Related article: How to Say No


4.  Plan free time.

It's stressful and exhausting to be constantly on the go, so establish blocks of down time on your calendar.  Give yourself a chance to anticipate and prepare for a busier afternoon or evening by making it a bit rarer.  Leave that margin so you have more energy and fresher ideas for the obligations you choose to undertake.


Observe a weekly Sabbath.  Whether it's Saturday, Sunday, or another day (and if you serve in your church or synagogue, it needs to be another day), give yourself and your family one day a week when you have no obligations.  Then you have the freedom to spontaneously choose an activity you enjoy or that captures your attention.  Or you can simply rest.


5.  Give thanks.

Instead of getting caught up in what others have or in our own desires for the latest and greatest, let's notice how much we already possess.  Loved ones, health, safety, a home, an education, the beautiful creation we live in, a job, food, clothing, and so much more.  When we focus on what's great about life, we're less inclined to feel dissatisfied or become bogged down by our difficulties.

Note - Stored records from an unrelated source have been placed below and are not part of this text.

(** The counters of a migration, by what the sector was. *)
Lemma migrate_stats s host d (k := λ b : bool, (if b then 1 else 0)%Z) :
  (se_host_id s = None → se_contract_sectors_map_id s = None) →
  commits (if is_pinned s then
       wrapM "failed to decrement pinned sectors: " (incrementStat statPinnedSectors (-1)) ;;
       wrapM "failed to increment unpinned sectors: " (incrementStat statUnpinnedSectors 1) ;;
       wrapM "failed to update host unpinned sectors: " (incrementHostUnpinnedSectors host 1)
     else match se_host_id s with
     | Some oldHostID =>
         wrapM "failed to update old host unpinned sectors: " (incrementHostUnpinnedSectors oldHostID (-1)) ;;
         wrapM "failed to update new host unpinned sectors: " (incrementHostUnpinnedSectors host 1)
     | None =>
         wrapM "failed to decrement unpinnable sectors: " (incrementStat statUnpinnableSectors (-1)) ;;
         wrapM "failed to increment unpinned sectors: " (incrementStat statUnpinnedSectors 1) ;;
         wrapM "failed to update host unpinned sectors: " (incrementHostUnpinnedSectors host 1)
     end)
    (λ _, tallied (λ n, only statPinnedSectors n (- k (is_pinned s)) + only statUnpinnedSectors n (1 - k (is_unpinned s)) +
       only statUnpinnableSectors n (- k (is_unpinnable s)))%Z (λ h, only_host host h 1 - k (unpinned_on h s))%Z d) d.
Proof.
  intros Hok. unfold k. destruct (is_pinned s) eqn:Hp.
  - assert (is_unpinned s = false ∧ is_unpinnable s = false ∧ ∀ h, unpinned_on h s = false) as (E1 & E2 & E3)
      by (unfold unpinned_on, is_unpinnable, is_unpinned; by rewrite Hp).
    eapply commits_tallied; [apply tallied_refl|apply commits_wrapM, incrementStat_tallied|]. intros _ d1 H1.
    eapply commits_tallied; [exact H1|apply commits_wrapM, incrementStat_tallied|]. intros _ d2 H2.
    eapply commits_mono; [apply commits_wrapM, incrementHost_tallied|]. cbn beta. intros _ d3 H3.
    eapply tallied_ext; [exact (tallied_trans _ _ _ _ _ _ _ H2 H3)|..].
    + intros n. rewrite E1, E2. unfold only. repeat case_match; lia.
    + intros h. rewrite E3. cbn beta iota. lia.
  - destruct (se_host_id s) as [old|] eqn:Eh.
    + destruct (is_unpinned_hosted _ _ Eh) as (E1 & E2 & E3). rewrite Hp in E1, E3. cbn [negb andb] in E1, E3.
      eapply commits_tallied; [apply tallied_refl|apply commits_wrapM, incrementHost_tallied|]. intros _ d1 H1.
      eapply commits_mono; [apply commits_wrapM, incrementHost_tallied|]. cbn beta. intros _ d2 H2.
      eapply tallied_ext; [exact (tallied_trans _ _ _ _ _ _ _ H1 H2)|..].
      * intros n. rewrite E1, E2. unfold only. repeat case_match; lia.
      * intros h. rewrite E3. unfold only_host. repeat case_match; lia.
    + destruct (is_unpinned_hostless _ Eh (Hok eq_refl)) as (E0 & E1 & E2 & E3).
      eapply commits_tallied; [apply tallied_refl|apply commits_wrapM, incrementStat_tallied|]. intros _ d1 H1.
      eapply commits_tallied; [exact H1|apply commits_wrapM, incrementStat_tallied|]. intros _ d2 H2.
      eapply commits_mono; [apply commits_wrapM, incrementHost_tallied|]. cbn beta. intros _ d3 H3.
      eapply tallied_ext; [exact (tallied_trans _ _ _ _ _ _ _ H2 H3)|..].
      * intros n. rewrite E1, E2. unfold only. repeat case_match; lia.
      * intros h. rewrite E3. cbn beta iota. lia.
Qed.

A gratitude journal can help you make this a habit, and gives you something wonderful to read and reflect on when you need it.





Keep it simple.


Life is simpler when we slow down a bit, and it's certainly happier when we fully experience our surroundings and save our energy for our most meaningful activities.  So don't just spring forward this weekend – slow down.




Comments

  1. Thanks Karen, wise words as always. I love your writing and this article is especially timely for me as I plan to retire this summer and embrace slow living full time. Change can be tough at times, even when it is wanted. Your advice about a gratitude journal will help in the tough times. There was a pop song in England called ‘reasons to be cheerful’, which seems a good title for a gratitude journal and a good motto for life. Fully experiencing our surroundings is great advice too. Hiking and cycling holidays made me realise how much more we experience by moving at a slower pace and not being isolated from our surroundings by speed and several tons of metal, plastic and glass. More of that when I’m not in a rush. Thanks so much for the inspiration.